ACTIVITY: Your task is to find every line in the records that holds the string "asymmetric" and copy it.

RECORDED INFORMATION:

(** C1, as amended.  On tables collected by [get_counts] the Add-k
    estimator evaluates (BigramCounts[prev][word] + k) / (UnigramCounts[prev]
    + k * VocabularySize) in binary64 arithmetic, the counts converted to
    floats.  When the quotient so computed is positive and finite the call
    returns [math.log] of it; when it is zero (k * VocabularySize has
    overflowed, or the quotient has underflowed) the call raises ValueError.
    The vocabulary size is the number of distinct keys of UnigramCounts, and
    a [prev] or a [word] missing from a table reads as zero. *)
Theorem get_log_prob_addk_spec (libm : Binary64.Libm) sentences U B sc tc
    prev_word word (k : float) :
  get_counts sentences = (U, B, sc, tc) ->
  let q := Rounded.addk_prob U B prev_word word k in
  ((0 <? q)%float = true -> is_finite q = true ->
   is_finite (Binary64.libm_log libm q) = true ->
   fst (Binary64.get_log_prob_addk libm prev_word word k (mkStore U B)) =
   Ret (Binary64.libm_log libm q))
  /\ ((q =? 0)%float = true ->
      convertible (Counter_get U prev_word) ->
      convertible (VocabularySize U) ->
      fst (Binary64.get_log_prob_addk libm prev_word word k (mkStore U B)) =
      Raise ValueError)
  /\ (~ In prev_word (Dict.keys B) -> bigram_count B prev_word word = 0)
  /\ (~ In word (Dict.keys (row_of B prev_word)) ->
      bigram_count B prev_word word = 0)
  /\ (~ In prev_word (Dict.keys U) -> Counter_get U prev_word = 0).
Proof.
  intros Hc q.
  pose proof (collected_Counter_ok _ _ _ _ _ Hc) as HU.
  unfold q, Rounded.addk_prob. rewrite (VocabularySize_len U HU).
  split; [|split; [|split; [|split]]].
  - intros Hpos Hfin Hlog.
    destruct (addk_quotient_finite _ _ _ _ Hfin) as [Hcv Hden].
    destruct (addk_quotient_positive _ _ _ _ Hfin Hpos) as [Hu Hv].
    rewrite Binary64_get_log_prob_addk_run.
    cbn [fst unigram_counts bigram_counts]. cbv zeta.
    rewrite Hcv, Hv, Hu, Hden. now apply math_log_positive.
  - intros Hz Hu Hv.
    destruct (addk_quotient_finite _ _ _ _ (eqb_zero_finite _ Hz))
      as [Hcv Hden].
    rewrite Binary64_get_log_prob_addk_run.
    cbn [fst unigram_counts bigram_counts]. cbv zeta.
    unfold convertible in Hu, Hv. rewrite Hcv, Hv, Hu, Hden.
    now apply math_log_zero.
  - intros Hin. apply find_None_keys in Hin. unfold bigram_count.
    now rewrite Hin.
  - intros Hin. apply find_None_keys in Hin. rewrite bigram_count_row.
    unfold Counter_get. now rewrite Hin.
  - intros Hin. apply find_None_keys in Hin. unfold Counter_get.
    now rewrite Hin.
Qed.
(** An argument that is an instance of the class a method expects, or
    some other object. *)
Inductive operand (T : Type) : Type :=
| Instance (x : T)
| Foreign (v : pyval).

Arguments Instance {T} x.
Arguments Foreign {T} v.

(** ** OpenSSL.crypto: certificates and certificate requests

    An object of [OpenSSL.crypto] is known here by its class and by what
    [dump_certificate] or [dump_certificate_request] writes for it in
    each of the three encodings. *)

Module crypto.

Inductive filetype : Type := FILETYPE_ASN1 | FILETYPE_PEM | FILETYPE_TEXT.

Record encodings : Type := { asn1 : bytes; pem : bytes; text : bytes }.

Inductive object : Type :=
| X509 (enc : encodings)
| X509Req (enc : encodings).

Definition encode (ft : filetype) (enc : encodings) : bytes :=
  match ft with
  | FILETYPE_ASN1 => asn1 enc
  | FILETYPE_PEM => pem enc
  | FILETYPE_TEXT => text enc
  end.

Definition dump_certificate (ft : filetype) (cert : encodings) : bytes :=
  encode ft cert.

Definition dump_certificate_request (ft : filetype) (req : encodings) : bytes :=
  encode ft req.

End crypto.

(** ** class ComparableX509 *)

Module ComparableX509.

Record t : Type := { wrapped : crypto.object }.

Definition __init__ (wrapped : operand crypto.object) : result t :=
  match wrapped with
  | Instance o => Ok {| wrapped := o |}
  | Foreign _ => Raise AssertionError
  end.

Definition _dump (self : t) (ft : crypto.filetype) : bytes :=
  match wrapped self with
  | crypto.X509 cert => crypto.dump_certificate ft cert
  | crypto.X509Req req => crypto.dump_certificate_request ft req
  end.

Definition __eq__ (self : t) (other : operand t) : cmp_result :=
  match other with
  | Foreign _ => NotImplemented
  | Instance o =>
      CmpBool (bool_decide (_dump self crypto.FILETYPE_ASN1
                            = _dump o crypto.FILETYPE_ASN1))
  end.

Definition __hash__ (B : builtins) (self : t) : result Z :=
  hash_of_tuple B [Ok (hash_class B "ComparableX509");
                   Ok (hash_bytes B (_dump self crypto.FILETYPE_ASN1))].

End ComparableX509.

(** ** cryptography: asymmetric keys

    A key of [cryptography.hazmat.primitives.asymmetric] is known here by
    its class and its numbers.  RSA and elliptic-curve keys give them
    through [private_numbers()] and [public_numbers()]; for an OKP key the
    wrapper reads [curve.name] and [x] from the key itself. *)

Module rsa.
Record RSAPublicNumbers : Type := { n : Z; e : Z }.
Record RSAPrivateNumbers : Type := {
  p : Z; q : Z; d : Z; dmp1 : Z; dmq1 : Z; iqmp : Z;
  public_numbers : RSAPublicNumbers
}.
End rsa.

Module ec.
Record EllipticCurvePublicNumbers : Type := {
  curve_name : string; x : Z; y : Z
}.
Record EllipticCurvePrivateNumbers : Type := {
  private_value : Z;
  public_numbers : EllipticCurvePublicNumbers
}.
End ec.

Module okp.
(** ed25519, ed448, x25519 and x448 *)
Inductive family : Type := Ed25519 | Ed448 | X25519 | X448.
Record material : Type := { curve_name : string; x : bytes }.
End okp.

Inductive key_class : Type :=
| RSAPrivateKey_cls
| RSAPublicKey_cls
| EllipticCurvePrivateKey_cls
| EllipticCurvePublicKey_cls
| OKPPrivateKey_cls (f : okp.family)
| OKPPublicKey_cls (f : okp.family).

Inductive key : Type :=
| RSAPrivateKey (numbers : rsa.RSAPrivateNumbers)
| RSAPublicKey (numbers : rsa.RSAPublicNumbers)
| EllipticCurvePrivateKey (numbers : ec.EllipticCurvePrivateNumbers)
| EllipticCurvePublicKey (numbers : ec.EllipticCurvePublicNumbers)
| OKPPrivateKey (f : okp.family) (pub : okp.material) (secret : bytes)
| OKPPublicKey (f : okp.family) (pub : okp.material).

(** [type(k)] *)
Definition type_of_key (k : key) : key_class :=
  match k with
  | RSAPrivateKey _ => RSAPrivateKey_cls
  | RSAPublicKey _ => RSAPublicKey_cls
  | EllipticCurvePrivateKey _ => EllipticCurvePrivateKey_cls
  | EllipticCurvePublicKey _ => EllipticCurvePublicKey_cls
  | OKPPrivateKey f _ _ => OKPPrivateKey_cls f
  | OKPPublicKey f _ => OKPPublicKey_cls f
  end.

(** [k.public_key()]: a private key derives its public key; a public key
    has no such method. *)
Definition key_public_key (k : key) : result key :=
  match k with
  | RSAPrivateKey numbers => Ok (RSAPublicKey (rsa.public_numbers numbers))
  | EllipticCurvePrivateKey numbers =>
      Ok (EllipticCurvePublicKey (ec.public_numbers numbers))
  | OKPPrivateKey f pub _ => Ok (OKPPublicKey f pub)
  | RSAPublicKey _ | EllipticCurvePublicKey _ | OKPPublicKey _ _ =>
      Raise (AttributeError "public_key")
  end.

(** [hasattr(k, 'public_key')] *)
Definition has_public_key (k : key) : bool :=
  match key_public_key k with
  | Ok _ => true
  | Raise _ => false
  end.

(** [k.public_numbers().public_key(backend)]: the public key that has the
    numbers of the public key [k]. *)
Definition key_from_public_numbers (k : key) : result key :=
  match k with
  | RSAPublicKey numbers => Ok (RSAPublicKey numbers)
  | EllipticCurvePublicKey numbers => Ok (EllipticCurvePublicKey numbers)
  | _ => Raise (AttributeError "public_numbers")
  end.

(** What [private_numbers()] or [public_numbers()] returns. *)
Inductive numbers : Type :=
| RSAPrivate (priv : rsa.RSAPrivateNumbers)
| RSAPublic (pub : rsa.RSAPublicNumbers)
| ECPrivate (priv : ec.EllipticCurvePrivateNumbers)
| ECPublic (pub : ec.EllipticCurvePublicNumbers).

#[global] Instance rsa_public_eq_dec : EqDecision rsa.RSAPublicNumbers.
Proof. solve_decision. Defined.

#[global] Instance rsa_private_eq_dec : EqDecision rsa.RSAPrivateNumbers.
Proof. solve_decision. Defined.

#[global] Instance ec_public_eq_dec : EqDecision ec.EllipticCurvePublicNumbers.
Proof. solve_decision. Defined.

#[global] Instance ec_private_eq_dec : EqDecision ec.EllipticCurvePrivateNumbers.
Proof. solve_decision. Defined.

#[global] Instance numbers_eq_dec : EqDecision numbers.
Proof. solve_decision. Defined.

#[global] Instance okp_family_eq_dec : EqDecision okp.family.
Proof. solve_decision. Defined.

#[global] Instance key_class_eq_dec : EqDecision key_class.
Proof. solve_decision. Defined.

(** [k.private_numbers()], where [k] has the method: RSA and
    elliptic-curve private keys have it, OKP keys do not. *)
Definition key_private_numbers (k : key) : option numbers :=
  match k with
  | RSAPrivateKey priv => Some (RSAPrivate priv)
  | EllipticCurvePrivateKey priv => Some (ECPrivate priv)
  | _ => None
  end.

(** [k.public_numbers()], where [k] has the method: RSA and
    elliptic-curve public keys have it, OKP keys do not. *)
Definition key_public_numbers (k : key) : option numbers :=
  match k with
  | RSAPublicKey pub => Some (RSAPublic pub)
  | EllipticCurvePublicKey pub => Some (ECPublic pub)
  | _ => None
  end.

(** ** class ComparableKey and its subclasses *)

Module ComparableKey.

Inductive cls : Type :=
| ComparableKey
| ComparableRSAKey
| ComparableECKey
| ComparableOKPKey.

Definition __name__ (c : cls) : string :=
  match c with
  | ComparableKey => "ComparableKey"
  | ComparableRSAKey => "ComparableRSAKey"
  | ComparableECKey => "ComparableECKey"
  | ComparableOKPKey => "ComparableOKPKey"
  end.

Record t : Type := { __class__ : cls; _wrapped : key }.

(** What a call returns: a wrapper, or the object made by calling a key
    class with no argument. *)
Inductive returned : Type :=
| Wrapper (w : t)
| BareInstance (c : key_class).

Definition __init__ (c : cls) (wrapped : key) : t :=
  {| __class__ := c; _wrapped := wrapped |}.

(** [issubclass(c, base)] among the four classes. *)
Definition issubclass (c base : cls) : bool :=
  match base, c with
  | ComparableKey, _ => true
  | ComparableRSAKey, ComparableRSAKey => true
  | ComparableECKey, ComparableECKey => true
  | ComparableOKPKey, ComparableOKPKey => true
  | _, _ => false
  end.
(** * k6 performance-test runner: request pipeline, validators and options builder

    A shallow embedding of [main.js], [validators.js], [config.js] and
    [endpoints.js].  JavaScript values are an inductive type, objects are
    association lists of their own properties in insertion order, module-level
    variables ([storedData], [slowRequests]) and the effects of the k6 host
    (metrics, console, HTTP, [check], [sleep]) are threaded through an explicit
    state, and exceptions are completions.

    Modelling conventions, fixed once here:
    - a string is a [string] of code units below 256;
    - a number is an integer [JNum z] or [JNaN]; literals with a fraction or an
      exponent are outside the embedding and the JSON reader reports them as
      [Unmodelled];
    - properties inherited from [Object.prototype] are outside the embedding:
      property lookup sees own properties only, and so is the rule that lists
      integer-like keys of an object first. *)

From Stdlib Require Import ZArith Ascii String List Lia.
From Stdlib Require Import DecimalString DecimalN DecimalFacts.
From stdpp Require Import base option list gmap strings.

Local Open Scope Z_scope.
Set Warnings "-register-all,-clear-no-such-hyp".

(** ** Completions *)

Inductive exn :=
| Error (message : string)
| TypeError (message : string)
| SyntaxError (message : string)
| HostError (message : string)
| Unmodelled (what : string).

Definition message (e : exn) : string :=
  match e with
  | Error m | TypeError m | SyntaxError m | HostError m | Unmodelled m => m
  end.
Lemma validate_accepts p wd ht sd :
  2 <= len p <= 280 -> 256 <= wd <= 1024 -> 256 <= ht <= 1024 ->
  validate (Body (Some p) (Some wd) (Some ht) sd)
  = inl (GenerateRequest.Build p wd ht sd).
Proof.
  intros Hp Hw Hh. unfold validate, Field_str, Field_int. cbn [body_prompt body_width body_height body_seed].
  replace (2 <=? len p) with true by (symmetry; apply Z.leb_le; lia).
  replace (len p <=? 280) with true by (symmetry; apply Z.leb_le; lia).
  replace (256 <=? wd) with true by (symmetry; apply Z.leb_le; lia).
  replace (wd <=? 1024) with true by (symmetry; apply Z.leb_le; lia).
  replace (256 <=? ht) with true by (symmetry; apply Z.leb_le; lia).
  replace (ht <=? 1024) with true by (symmetry; apply Z.leb_le; lia).
  reflexivity.
Qed.

Lemma validate_rejects b :
  out_of_bounds b -> exists fields, validate b = inr fields /\ fields <> [].
Proof.
  unfold out_of_bounds, validate, Field_str, Field_int.
  destruct b as [[p |] [wd |] [ht |] sd]; cbn [body_prompt body_width body_height body_seed];
    intros Hbad;
    repeat match goal with
    | |- context [?a <=? ?b] => destruct (Z.leb_spec a b)
    end; cbn [andb field_error app];
    try (eexists; split; [reflexivity | discriminate]);
    exfalso; lia.
Qed.

Section HandlerTheorems.
Context {R : PRNG} {L : Libm} {P : Pillow}.

(** C5. A body whose prompt is missing, shorter than 2 or longer than 280
    code points, or whose width or height is outside [256, 1024], is
    answered with status 422 and the world is left as it was: no random
    byte read, no collaborator called.  A body with a prompt of exactly 2
    or exactly 280 code points and both sizes in range passes validation
    and reaches the handler, which answers 200 or raises its 500. *)
Theorem post_generate_validates (b : body) (w : World) :
  (out_of_bounds b ->
   exists fields,
     post_generate b w = (Http 422 (ValidationErrors fields), w))
  /\ (forall p wd ht sd,
        b = Body (Some p) (Some wd) (Some ht) sd ->
        len p = 2 \/ len p = 280 ->
        256 <= wd <= 1024 -> 256 <= ht <= 1024 ->
        validate b = inl (GenerateRequest.Build p wd ht sd)
        /\ (status (fst (post_generate b w)) = 200
            \/ status (fst (post_generate b w)) = 500)).
Proof.
  split.
  - intros Hbad. destruct (validate_rejects b Hbad) as (fields & E & _).
    exists fields. unfold post_generate. by rewrite E.
  - intros p wd ht sd -> Hp Hw Hh.
    assert (E : validate (Body (Some p) (Some wd) (Some ht) sd)
                = inl (GenerateRequest.Build p wd ht sd))
      by (apply validate_accepts; lia).
    split; [exact E |].
    unfold post_generate. rewrite E. unfold generate_image.
    destruct (generate_image_try _ w) as [[r | e] w']; cbn; auto.
Qed.

(** C6. The seed of a successful response is the seed the request
    resolves to; when the request has none, it is the big-endian value of
    the next four bytes of the operating system's random source, which
    lies in [0, 2^32), and those four bytes are consumed. *)
Theorem response_seed_resolved
    (req : GenerateRequest.t) (w : World) (r : GenerateResponse.t)
    (w' : World) :
  generate_image req w = (Returns r, w') ->
  GenerateResponse.seed r = fst (resolved req w)
  /\ (GenerateRequest.seed req = None ->
      exists b0 b1 b2 b3,
        map (entropy w) (seq (cursor w) 4) = [b0; b1; b2; b3]
        /\ GenerateResponse.seed r
           = byte_val b0 * 2 ^ 24 + byte_val b1 * 2 ^ 16
             + byte_val b2 * 2 ^ 8 + byte_val b3
        /\ 0 <= GenerateResponse.seed r < 2 ^ 32
        /\ cursor w' = (cursor w + 4)%nat).
Proof.
  unfold generate_image. rewrite generate_image_try_cases.
  destruct (render _ _ _ _) as [img | e]; [| discriminate].
  destruct (save_png img) as [png | e]; [| discriminate].
  intros [= <- <-]. split; [reflexivity |].
  intros Hnone. unfold resolved. rewrite Hnone.
  cbn [fst snd GenerateResponse.seed].
  change (map (entropy w) (seq (cursor w) 4))
    with [entropy w (cursor w); entropy w (S (cursor w));
          entropy w (S (S (cursor w))); entropy w (S (S (S (cursor w))))].
  eexists _, _, _, _. split; [reflexivity |].
  rewrite int_from_bytes_big_4. split; [reflexivity |].
  split; [| reflexivity].
  pose proof (byte_val_range (entropy w (cursor w))).
  pose proof (byte_val_range (entropy w (S (cursor w)))).
  pose proof (byte_val_range (entropy w (S (S (cursor w))))).
  pose proof (byte_val_range (entropy w (S (S (S (cursor w)))))).
  lia.
Qed.
(** X13.  The pipeline when stage 1 has a record.  Stage 2 makes its
    requests after those of stage 1, so [2 * N] requests are made for a
    roster of [N] entries.  When stage 2 raises, the pipeline raises the
    same exception and the chairman is not asked.  Otherwise the
    aggregator returns, the chairman is asked once, after all the others,
    and the pipeline returns the records of stage 1 and of stage 2, the
    result of stage 3 and the metadata made of the label map and the
    aggregate. *)
Theorem pipeline_with_answers (user_query : pystr) (tr : list Call)
        (stage1_results : list Stage1Result) (tr1 : list Call) :
  stage1_collect_responses user_query tr = (Ok stage1_results, tr1) ->
  stage1_results <> [] ->
  exists tr2,
    snd (stage2_collect_rankings user_query stage1_results tr1) = tr2 /\
    tr2 = tr ++ map (fanout_call (user_message user_query)) COUNCIL_MODELS
             ++ map (fanout_call (ranking_messages user_query stage1_results))
                    COUNCIL_MODELS /\
    length tr2 = (length tr + 2 * length COUNCIL_MODELS)%nat /\
    match fst (stage2_collect_rankings user_query stage1_results tr1) with
    | Raise e => run_full_council user_query tr = (Raise e, tr2)
    | Ok (stage2_results, label_to_model) =>
      let call := chairman_call user_query stage1_results stage2_results in
      exists aggregate_rankings stage3_result,
        calculate_aggregate_rankings stage2_results label_to_model
        = Ok aggregate_rankings /\
        stage3_synthesize_final user_query stage1_results stage2_results tr2
        = (Ok stage3_result, tr2 ++ [call]) /\
        run_full_council user_query tr
        = (Ok (stage1_results, stage2_results, stage3_result,
               MetadataFull label_to_model aggregate_rankings),
           tr2 ++ [call])
    end.
Proof.
  intros Hrun1 Hne.
  assert (Htr1 : tr1 = tr ++ map (fanout_call (user_message user_query))
                                 COUNCIL_MODELS).
  { unfold stage1_collect_responses, bind in Hrun1.
    rewrite query_models_parallel_run in Hrun1. injection Hrun1 as _ <-.
    reflexivity. }
  pose proof (stage2_collect_rankings_run user_query stage1_results tr1)
    as Hrun2. cbv zeta in Hrun2.
  eexists. split; [reflexivity|].
  rewrite Hrun2. cbn [fst snd]. split; [|split].
  - rewrite Htr1, <- app_assoc. reflexivity.
  - rewrite Htr1, !length_app, !length_map. lia.
  - destruct stage1_results as [|r rest]; [contradiction|].
    assert (Hfull :
              run_full_council user_query tr
              = (s2 <- stage2_collect_rankings user_query (r :: rest) ;;
                 aggregate_rankings <-
                   lift (calculate_aggregate_rankings (fst s2) (snd s2)) ;;
                 stage3_result <-
                   stage3_synthesize_final user_query (r :: rest) (fst s2) ;;
                 ret (r :: rest, fst s2, stage3_result,
                      MetadataFull (snd s2) aggregate_rankings)) tr1).
    { unfold run_full_council. unfold bind at 1. rewrite Hrun1.
      reflexivity. }
    rewrite Hfull. clear Hfull.
    destruct (stage2_results_of _) as [stage2_results|e]; cbn [rbind] in *;
      unfold bind at 1; rewrite Hrun2; [|reflexivity].
    cbv zeta.
    pose proof (calculate_aggregate_votes Hascii stage2_results
                  (make_label_to_model (r :: rest))) as Hagg.
    cbv zeta in Hagg.
    eexists. eexists. split; [exact Hagg|].
    split; [apply stage3_synthesize_final_run|].
    cbn [fst snd]. unfold bind at 1, lift at 1. rewrite Hagg.
    unfold bind at 1. rewrite stage3_synthesize_final_run. reflexivity.
Qed.
(** Rival inserts only append. *)
Lemma commit_rivals_appends q vs s :
  exists added, commit_rivals q vs s = s ++ added.
Proof.
  revert s. induction vs as [|v vs IH]; intros s; simpl.
  - exists []. now rewrite app_nil_r.
  - unfold insert_into.
    destruct (q && existsb _ s); [apply IH|].
    destruct (email_taken (v_email v) s); [apply IH|].
    destruct (IH (s ++ [new_row (next_id s) v])) as [added ->].
    exists (new_row (next_id s) v :: added). now rewrite <- app_assoc.
Qed.

Lemma login_update_effect i t n a s :
  Forall2 (update_effect i false) s (update_where_id i (set_login t n a) s).
Proof.
  apply Forall2_map_r. intros r. destruct (Z.eqb (id r) i) eqn:E.
  - repeat split. intros K. apply Z.eqb_eq in E. contradiction.
  - repeat split.
Qed.

Lemma backfill_update_effect i sid t n a s :
  Forall2 (update_effect i true) s
    (update_where_id i (set_login t n a)
       (update_where_id i (set_supabase_id sid) s)).
Proof.
  unfold update_where_id. rewrite map_map.
  apply Forall2_map_r. intros r. destruct (Z.eqb (id r) i) eqn:E; simpl.
  - rewrite E. repeat split; try discriminate.
    intros K. apply Z.eqb_eq in E. contradiction.
  - rewrite E. repeat split.
Qed.

Lemma update_effect_frame i b s s' :
  Forall2 (update_effect i b) s s' -> Forall2 frame s s'.
Proof. induction 1; constructor; auto. now destruct H. Qed.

ANSWER BELOW:
(** ** cryptography: asymmetric keys
    A key of [cryptography.hazmat.primitives.asymmetric] is known here by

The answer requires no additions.